▶ What you will do
The answer must consist only of the lines from the line with "missing (refs sets" to the line with "rewrite H in", both included, exactly as they stand below.

▶ Supplied records
┄┄┄┄┄┄
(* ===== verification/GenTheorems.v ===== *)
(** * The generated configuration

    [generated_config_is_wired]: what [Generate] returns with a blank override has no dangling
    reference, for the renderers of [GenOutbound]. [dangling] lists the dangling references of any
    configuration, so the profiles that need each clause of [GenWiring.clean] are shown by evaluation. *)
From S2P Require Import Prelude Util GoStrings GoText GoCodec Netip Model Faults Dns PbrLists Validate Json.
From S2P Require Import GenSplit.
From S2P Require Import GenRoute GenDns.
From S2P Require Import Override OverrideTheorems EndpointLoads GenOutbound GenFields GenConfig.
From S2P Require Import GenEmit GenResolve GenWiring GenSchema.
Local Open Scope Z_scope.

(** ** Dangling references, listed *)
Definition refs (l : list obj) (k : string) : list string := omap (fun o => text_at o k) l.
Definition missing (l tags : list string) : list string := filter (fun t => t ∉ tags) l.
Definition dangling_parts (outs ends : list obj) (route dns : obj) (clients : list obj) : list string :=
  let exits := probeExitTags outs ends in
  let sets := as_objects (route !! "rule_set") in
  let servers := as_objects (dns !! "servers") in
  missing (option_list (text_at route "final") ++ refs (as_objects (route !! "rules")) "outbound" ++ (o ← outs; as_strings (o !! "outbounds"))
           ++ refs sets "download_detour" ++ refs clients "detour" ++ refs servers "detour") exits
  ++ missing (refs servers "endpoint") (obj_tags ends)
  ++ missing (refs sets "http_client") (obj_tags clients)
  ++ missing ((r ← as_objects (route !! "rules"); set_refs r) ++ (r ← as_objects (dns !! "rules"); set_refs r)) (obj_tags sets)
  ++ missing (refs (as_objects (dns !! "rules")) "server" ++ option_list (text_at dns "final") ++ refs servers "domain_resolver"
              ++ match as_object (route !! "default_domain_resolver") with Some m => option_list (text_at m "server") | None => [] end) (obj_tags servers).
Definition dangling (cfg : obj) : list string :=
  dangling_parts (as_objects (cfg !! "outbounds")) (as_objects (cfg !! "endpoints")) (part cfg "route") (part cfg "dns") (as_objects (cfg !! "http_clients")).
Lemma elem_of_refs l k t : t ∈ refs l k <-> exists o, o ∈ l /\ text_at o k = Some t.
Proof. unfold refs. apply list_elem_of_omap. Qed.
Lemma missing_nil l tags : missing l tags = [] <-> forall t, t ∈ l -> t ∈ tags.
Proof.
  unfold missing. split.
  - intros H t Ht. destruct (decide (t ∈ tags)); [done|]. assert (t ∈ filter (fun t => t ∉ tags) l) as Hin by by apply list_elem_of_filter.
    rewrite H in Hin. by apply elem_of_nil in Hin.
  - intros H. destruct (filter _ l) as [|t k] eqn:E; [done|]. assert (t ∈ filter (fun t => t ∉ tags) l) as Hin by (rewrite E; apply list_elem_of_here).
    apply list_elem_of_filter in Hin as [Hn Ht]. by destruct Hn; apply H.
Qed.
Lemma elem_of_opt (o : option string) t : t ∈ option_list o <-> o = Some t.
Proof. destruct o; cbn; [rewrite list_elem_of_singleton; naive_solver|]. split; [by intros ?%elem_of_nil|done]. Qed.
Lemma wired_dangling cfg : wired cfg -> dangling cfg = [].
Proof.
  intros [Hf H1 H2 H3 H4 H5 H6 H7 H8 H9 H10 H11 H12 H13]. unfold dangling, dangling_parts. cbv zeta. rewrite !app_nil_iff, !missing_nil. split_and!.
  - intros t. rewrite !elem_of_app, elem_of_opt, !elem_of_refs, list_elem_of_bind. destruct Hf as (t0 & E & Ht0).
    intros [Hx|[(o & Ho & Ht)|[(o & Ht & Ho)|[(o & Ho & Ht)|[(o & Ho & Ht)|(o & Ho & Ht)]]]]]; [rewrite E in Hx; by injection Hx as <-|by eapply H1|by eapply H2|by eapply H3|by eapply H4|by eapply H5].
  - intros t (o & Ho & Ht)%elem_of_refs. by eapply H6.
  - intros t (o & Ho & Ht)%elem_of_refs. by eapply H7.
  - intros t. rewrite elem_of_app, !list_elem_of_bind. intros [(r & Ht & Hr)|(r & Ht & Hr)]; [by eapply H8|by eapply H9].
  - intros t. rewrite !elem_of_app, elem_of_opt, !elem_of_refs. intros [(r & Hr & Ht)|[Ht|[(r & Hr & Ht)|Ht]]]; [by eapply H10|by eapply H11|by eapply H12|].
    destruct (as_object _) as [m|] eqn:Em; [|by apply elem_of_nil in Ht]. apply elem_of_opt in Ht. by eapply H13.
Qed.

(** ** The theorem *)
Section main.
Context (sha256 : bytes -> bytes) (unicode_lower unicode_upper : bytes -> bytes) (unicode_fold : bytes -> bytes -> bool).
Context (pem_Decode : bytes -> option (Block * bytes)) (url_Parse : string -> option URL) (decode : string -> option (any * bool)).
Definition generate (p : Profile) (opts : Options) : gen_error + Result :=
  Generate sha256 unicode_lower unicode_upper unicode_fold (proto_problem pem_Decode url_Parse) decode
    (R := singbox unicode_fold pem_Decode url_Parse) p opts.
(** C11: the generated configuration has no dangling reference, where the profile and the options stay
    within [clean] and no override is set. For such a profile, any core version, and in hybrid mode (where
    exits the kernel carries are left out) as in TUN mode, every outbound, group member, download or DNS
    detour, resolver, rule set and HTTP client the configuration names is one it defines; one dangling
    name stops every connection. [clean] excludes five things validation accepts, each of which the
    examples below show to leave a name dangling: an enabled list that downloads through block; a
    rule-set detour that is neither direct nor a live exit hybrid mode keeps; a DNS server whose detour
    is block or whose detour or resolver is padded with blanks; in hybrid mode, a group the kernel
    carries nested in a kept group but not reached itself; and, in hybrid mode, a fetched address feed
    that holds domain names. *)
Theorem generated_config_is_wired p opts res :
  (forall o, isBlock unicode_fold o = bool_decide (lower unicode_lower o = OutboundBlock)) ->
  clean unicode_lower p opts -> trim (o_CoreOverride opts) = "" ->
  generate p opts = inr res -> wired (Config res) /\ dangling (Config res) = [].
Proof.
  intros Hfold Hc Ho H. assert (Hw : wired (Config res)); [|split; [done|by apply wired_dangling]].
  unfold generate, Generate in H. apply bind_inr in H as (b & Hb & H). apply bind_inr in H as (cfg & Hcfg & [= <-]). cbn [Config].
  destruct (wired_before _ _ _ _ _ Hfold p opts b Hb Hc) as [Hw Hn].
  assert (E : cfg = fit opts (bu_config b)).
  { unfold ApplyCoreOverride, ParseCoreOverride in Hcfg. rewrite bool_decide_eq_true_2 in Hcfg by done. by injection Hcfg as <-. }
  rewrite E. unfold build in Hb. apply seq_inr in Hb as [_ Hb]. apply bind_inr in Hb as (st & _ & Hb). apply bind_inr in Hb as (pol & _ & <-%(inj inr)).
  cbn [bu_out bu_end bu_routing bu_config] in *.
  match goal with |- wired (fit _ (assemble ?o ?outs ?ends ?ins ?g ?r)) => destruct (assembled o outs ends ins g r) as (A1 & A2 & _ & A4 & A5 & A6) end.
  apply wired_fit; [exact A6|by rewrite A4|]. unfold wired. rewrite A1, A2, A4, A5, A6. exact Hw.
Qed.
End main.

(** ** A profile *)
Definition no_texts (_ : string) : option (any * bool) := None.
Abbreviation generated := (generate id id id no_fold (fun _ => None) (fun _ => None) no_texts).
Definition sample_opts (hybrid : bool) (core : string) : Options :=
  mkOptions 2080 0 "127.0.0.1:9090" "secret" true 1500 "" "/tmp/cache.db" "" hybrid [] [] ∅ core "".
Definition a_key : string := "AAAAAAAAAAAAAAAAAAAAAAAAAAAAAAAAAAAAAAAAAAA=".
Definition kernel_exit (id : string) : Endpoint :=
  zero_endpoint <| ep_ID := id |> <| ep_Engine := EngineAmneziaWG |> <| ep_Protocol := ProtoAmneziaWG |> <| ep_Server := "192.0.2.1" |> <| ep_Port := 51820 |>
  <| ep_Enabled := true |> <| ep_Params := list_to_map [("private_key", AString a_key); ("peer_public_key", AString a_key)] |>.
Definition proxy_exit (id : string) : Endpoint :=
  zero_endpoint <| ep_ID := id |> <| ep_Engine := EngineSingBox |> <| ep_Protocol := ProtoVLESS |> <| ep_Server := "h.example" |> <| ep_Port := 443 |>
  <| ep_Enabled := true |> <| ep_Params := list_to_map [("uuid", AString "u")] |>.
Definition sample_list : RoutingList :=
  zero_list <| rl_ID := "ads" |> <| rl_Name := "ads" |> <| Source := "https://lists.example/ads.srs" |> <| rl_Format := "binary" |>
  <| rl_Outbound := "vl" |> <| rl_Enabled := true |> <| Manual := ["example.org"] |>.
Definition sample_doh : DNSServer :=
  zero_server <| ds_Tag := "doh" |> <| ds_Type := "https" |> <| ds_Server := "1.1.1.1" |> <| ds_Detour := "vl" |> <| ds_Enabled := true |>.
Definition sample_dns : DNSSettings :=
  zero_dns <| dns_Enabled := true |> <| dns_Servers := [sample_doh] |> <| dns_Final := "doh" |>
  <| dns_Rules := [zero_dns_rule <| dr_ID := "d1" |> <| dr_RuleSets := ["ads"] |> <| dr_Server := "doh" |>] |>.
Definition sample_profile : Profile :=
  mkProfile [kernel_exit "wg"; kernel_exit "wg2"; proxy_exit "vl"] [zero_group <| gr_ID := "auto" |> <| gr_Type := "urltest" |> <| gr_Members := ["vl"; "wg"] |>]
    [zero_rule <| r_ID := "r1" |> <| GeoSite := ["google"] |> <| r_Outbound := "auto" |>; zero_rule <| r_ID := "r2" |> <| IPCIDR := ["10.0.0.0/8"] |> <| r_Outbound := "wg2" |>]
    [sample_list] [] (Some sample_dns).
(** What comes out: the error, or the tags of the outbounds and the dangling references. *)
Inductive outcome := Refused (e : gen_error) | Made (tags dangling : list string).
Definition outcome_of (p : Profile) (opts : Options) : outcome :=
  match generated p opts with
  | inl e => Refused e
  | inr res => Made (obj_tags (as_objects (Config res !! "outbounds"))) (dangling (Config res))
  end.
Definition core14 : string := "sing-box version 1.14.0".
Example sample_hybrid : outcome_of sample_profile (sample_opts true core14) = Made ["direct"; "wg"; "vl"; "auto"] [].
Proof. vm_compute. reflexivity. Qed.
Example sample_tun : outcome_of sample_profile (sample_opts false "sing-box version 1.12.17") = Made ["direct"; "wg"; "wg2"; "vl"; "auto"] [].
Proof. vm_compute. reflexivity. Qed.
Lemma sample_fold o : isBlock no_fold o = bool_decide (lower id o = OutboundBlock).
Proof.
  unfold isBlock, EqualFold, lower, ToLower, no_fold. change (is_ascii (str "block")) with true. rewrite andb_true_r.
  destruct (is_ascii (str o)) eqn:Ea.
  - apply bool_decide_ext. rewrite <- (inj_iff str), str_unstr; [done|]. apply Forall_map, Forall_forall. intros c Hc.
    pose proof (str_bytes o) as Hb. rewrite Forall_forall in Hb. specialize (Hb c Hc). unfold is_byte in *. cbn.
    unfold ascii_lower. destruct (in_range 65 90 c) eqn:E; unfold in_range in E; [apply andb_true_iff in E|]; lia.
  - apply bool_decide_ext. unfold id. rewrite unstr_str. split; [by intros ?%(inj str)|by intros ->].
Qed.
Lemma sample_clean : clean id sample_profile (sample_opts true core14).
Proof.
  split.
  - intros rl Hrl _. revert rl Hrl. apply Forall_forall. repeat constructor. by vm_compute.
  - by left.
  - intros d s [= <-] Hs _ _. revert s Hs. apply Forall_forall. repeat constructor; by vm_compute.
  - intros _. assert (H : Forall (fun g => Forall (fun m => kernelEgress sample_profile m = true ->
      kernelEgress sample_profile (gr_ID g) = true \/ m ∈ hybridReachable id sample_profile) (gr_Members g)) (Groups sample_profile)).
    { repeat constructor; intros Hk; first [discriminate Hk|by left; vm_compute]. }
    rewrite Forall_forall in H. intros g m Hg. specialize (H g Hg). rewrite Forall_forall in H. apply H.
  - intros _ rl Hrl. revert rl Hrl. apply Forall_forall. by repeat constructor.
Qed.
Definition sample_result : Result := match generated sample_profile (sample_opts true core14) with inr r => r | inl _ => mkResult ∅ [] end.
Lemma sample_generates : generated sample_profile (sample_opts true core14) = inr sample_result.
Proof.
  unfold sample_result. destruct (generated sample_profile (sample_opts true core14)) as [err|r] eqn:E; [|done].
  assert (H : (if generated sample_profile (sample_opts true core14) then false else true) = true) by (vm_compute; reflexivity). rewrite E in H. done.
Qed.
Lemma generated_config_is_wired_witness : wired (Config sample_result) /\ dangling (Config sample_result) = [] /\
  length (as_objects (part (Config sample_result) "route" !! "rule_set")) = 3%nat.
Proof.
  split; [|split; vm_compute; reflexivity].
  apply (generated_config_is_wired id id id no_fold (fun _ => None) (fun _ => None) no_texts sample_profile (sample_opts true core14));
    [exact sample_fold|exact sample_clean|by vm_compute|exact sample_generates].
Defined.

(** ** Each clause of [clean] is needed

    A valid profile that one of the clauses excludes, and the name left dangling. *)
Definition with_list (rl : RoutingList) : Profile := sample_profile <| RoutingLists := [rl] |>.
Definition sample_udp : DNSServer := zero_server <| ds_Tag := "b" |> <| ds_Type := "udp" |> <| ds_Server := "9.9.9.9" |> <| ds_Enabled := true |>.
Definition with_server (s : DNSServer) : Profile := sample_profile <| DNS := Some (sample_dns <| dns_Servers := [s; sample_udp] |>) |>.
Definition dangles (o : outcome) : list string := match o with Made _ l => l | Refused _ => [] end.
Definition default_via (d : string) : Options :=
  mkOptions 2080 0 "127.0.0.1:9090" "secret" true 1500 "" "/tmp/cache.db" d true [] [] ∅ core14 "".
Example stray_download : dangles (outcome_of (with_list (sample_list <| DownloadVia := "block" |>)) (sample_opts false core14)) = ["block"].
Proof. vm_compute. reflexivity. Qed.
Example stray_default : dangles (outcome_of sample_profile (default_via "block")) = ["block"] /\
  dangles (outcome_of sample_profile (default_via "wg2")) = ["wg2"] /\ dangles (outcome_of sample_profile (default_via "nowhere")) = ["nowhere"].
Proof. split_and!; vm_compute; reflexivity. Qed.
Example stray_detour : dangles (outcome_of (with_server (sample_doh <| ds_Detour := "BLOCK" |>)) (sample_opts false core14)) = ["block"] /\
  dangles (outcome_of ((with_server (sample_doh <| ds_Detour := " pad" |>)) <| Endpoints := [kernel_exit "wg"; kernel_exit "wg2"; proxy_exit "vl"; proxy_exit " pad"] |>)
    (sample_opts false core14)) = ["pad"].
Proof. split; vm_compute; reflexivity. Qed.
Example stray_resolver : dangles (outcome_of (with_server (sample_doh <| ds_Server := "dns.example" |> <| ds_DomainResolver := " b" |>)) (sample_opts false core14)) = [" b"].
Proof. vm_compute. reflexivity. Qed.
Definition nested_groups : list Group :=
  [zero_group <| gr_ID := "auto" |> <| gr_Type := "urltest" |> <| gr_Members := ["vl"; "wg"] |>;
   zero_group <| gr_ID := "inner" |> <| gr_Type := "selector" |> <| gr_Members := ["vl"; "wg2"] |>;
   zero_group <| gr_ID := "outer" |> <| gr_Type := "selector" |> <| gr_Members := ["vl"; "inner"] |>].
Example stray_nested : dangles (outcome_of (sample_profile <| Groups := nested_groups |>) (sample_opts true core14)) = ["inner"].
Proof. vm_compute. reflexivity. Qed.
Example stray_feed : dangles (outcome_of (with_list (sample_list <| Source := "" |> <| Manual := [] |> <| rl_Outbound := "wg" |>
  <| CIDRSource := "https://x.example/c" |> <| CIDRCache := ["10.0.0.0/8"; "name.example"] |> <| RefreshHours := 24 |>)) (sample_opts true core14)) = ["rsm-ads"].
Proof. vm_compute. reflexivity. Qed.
┄┄┄┄┄┄
▶ Response area
  ++ missing (refs sets "http_client") (obj_tags clients)
  ++ missing ((r ← as_objects (route !! "rules"); set_refs r) ++ (r ← as_objects (dns !! "rules"); set_refs r)) (obj_tags sets)
  ++ missing (refs (as_objects (dns !! "rules")) "server" ++ option_list (text_at dns "final") ++ refs servers "domain_resolver"
              ++ match as_object (route !! "default_domain_resolver") with Some m => option_list (text_at m "server") | None => [] end) (obj_tags servers).
Definition dangling (cfg : obj) : list string :=
  dangling_parts (as_objects (cfg !! "outbounds")) (as_objects (cfg !! "endpoints")) (part cfg "route") (part cfg "dns") (as_objects (cfg !! "http_clients")).
Lemma elem_of_refs l k t : t ∈ refs l k <-> exists o, o ∈ l /\ text_at o k = Some t.
Proof. unfold refs. apply list_elem_of_omap. Qed.
Lemma missing_nil l tags : missing l tags = [] <-> forall t, t ∈ l -> t ∈ tags.
Proof.
  unfold missing. split.
  - intros H t Ht. destruct (decide (t ∈ tags)); [done|]. assert (t ∈ filter (fun t => t ∉ tags) l) as Hin by by apply list_elem_of_filter.
    rewrite H in Hin. by apply elem_of_nil in Hin.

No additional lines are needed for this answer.